STEAMBOAT SPRINGS, Colo. - Who benefits the most from subsidized airline flights? That seems to be the crucial issue in a proposal now being debated that would increase the sales tax in Steamboat Springs to enlarge the kitty for flight revenue guarantees.
Steamboat's direct flight program, one of the oldest in the ski industry, has been hit hard by the recession. A $1 million reserve fund has been depleted as the community has been forced to pay more to cover losses by the airlines. With fewer people flying and airlines wanting more money to cover higher costs of fuel, Steamboat has reduced the number of airline seats by 27 per cent in the last three years.
"Never in the 25-year history of the program have we seen this kind of reduction," writes Chris Diamond, Intrawest's chief executive at the Steamboat Ski and Resort Corp.
Denver-based Intrawest has pledged to contribute a minimum of $1.1 million annually for the next five years, the term of the proposed tax. That's the average donation it has given to the revenue guarantees in the last three years. A lodging tax collected in recent years also goes to the revenue guarantees, as do scattered other donations.
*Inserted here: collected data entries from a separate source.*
(** Of the checks at the start, counting a use is the only one that changes the state. *)
Lemma check_begin_auths_state chars kb (s : KeyMintTa) :
  ∃ l, (check_begin_auths chars kb s).2 = set_use_count l s.
Proof.
  assert (∃ l, s = set_use_count l s) as Hs by (exists (ta_use_count s); by destruct s).
  unfold check_begin_auths, mbind, stM_bind, get_st, liftr.
  repeat (case_match; simplify_eq; try exact Hs); apply update_use_count_state.
Qed.

Lemma check_begin_auths_boot chars kb (s : KeyMintTa) u s' :
  check_begin_auths chars kb s = (Ok u, s') →
  (KP_BootloaderOnly ∈ chars → ta_bootloader_done s = false) ∧
  (KP_EarlyBootOnly ∈ chars → ta_in_early_boot s = true).
Proof.
  unfold check_begin_auths. intros Hc. st_inv.
  repeat match goal with H : reject_if _ _ = Ok _ |- _ => apply reject_if_Ok in H; subst end.
  split; intros Hin.
  - destruct (ta_bootloader_done _); [|done]. by edestruct get_bool_tag_value_false.
  - destruct (ta_in_early_boot _); [done|]. cbn in *. by edestruct get_bool_tag_value_false.
Qed.

Lemma prepare_operation_Ok purpose kb params tok (s : KeyMintTa) i op pres ret s' :
  prepare_operation purpose kb params tok s = (Ok (i, op, pres, ret), s') →
  ∃ k slot chars, started purpose kb params tok s k slot chars i op pres ∧
    ∃ r r', begin_crypto purpose chars params (key_material k) r = (Ok (crypto_op op, aad_allowed op, ret), r').
Proof.
  unfold prepare_operation. intros Hp. st_inv.
  repeat match goal with x : _ * _ |- _ => destruct x end. st_inv. cbn [fst snd] in *. simplify_eq.
  match goal with
  | Hc : check_begin_auths ?ch _ ?s0 = (Ok _, ?s1), Hk : keyblob_parse_decrypt _ _ _ = Ok (?k, ?sl),
    Hp : check_begin_params _ _ _ = Ok ?u |- _ =>
    exists k, sl, ch; destruct u; pose proof (check_begin_auths_boot _ _ _ _ _ Hc) as Hboot; pose proof (check_begin_auths_state ch kb s0) as [l Hl];
    rewrite Hc in Hl; cbn in Hl; subst s1; rename s0 into s
  end.
  assert (∀ x, ta_operations (set_use_count x s) = ta_operations s ∧
               ta_presence_required_op (set_use_count x s) = ta_presence_required_op s ∧
               ∀ i, begin_auth (set_use_count x s) i tok = begin_auth s i tok) as Hs by (by destruct s).
  destruct (Hs l) as (Ho & Hpr & Ha). rewrite Hpr, Ha in *.
  unfold with_rng in *. match goal with H : context [begin_crypto ?a ?b ?c ?d ?r] |- _ =>
    destruct (begin_crypto a b c d r) as [v r'] eqn:Hc; injection H as -> _ end.
  split; [|by eauto]. split; cbn; try done; eauto using new_operation_index_Ok.
  - rewrite <- Ho. by eapply new_op_handle_fresh.
  - split; [done|]. intros ->. res_inv. cbn in *.
    destruct (ta_presence_required_op s); [|done]. by rewrite bool_decide_eq_true_2 in * by eauto.
Qed.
The proposal would increase the sales tax in Steamboat by one-quarter of one cent. Diamond and other supporters promise restored airline seats and expansion into new markets.
Opinions as expressed in the Steamboat Pilot letters section are divided. Proponents argue that the direct flights bring tourists who spend money in ways that benefit nearly everybody in Steamboat, directly or indirectly, as is the case of increased sales taxes that are used for streets, parks, and so forth. Opponents describe it as a subsidy for the ski area operator and its hedge-fund owner.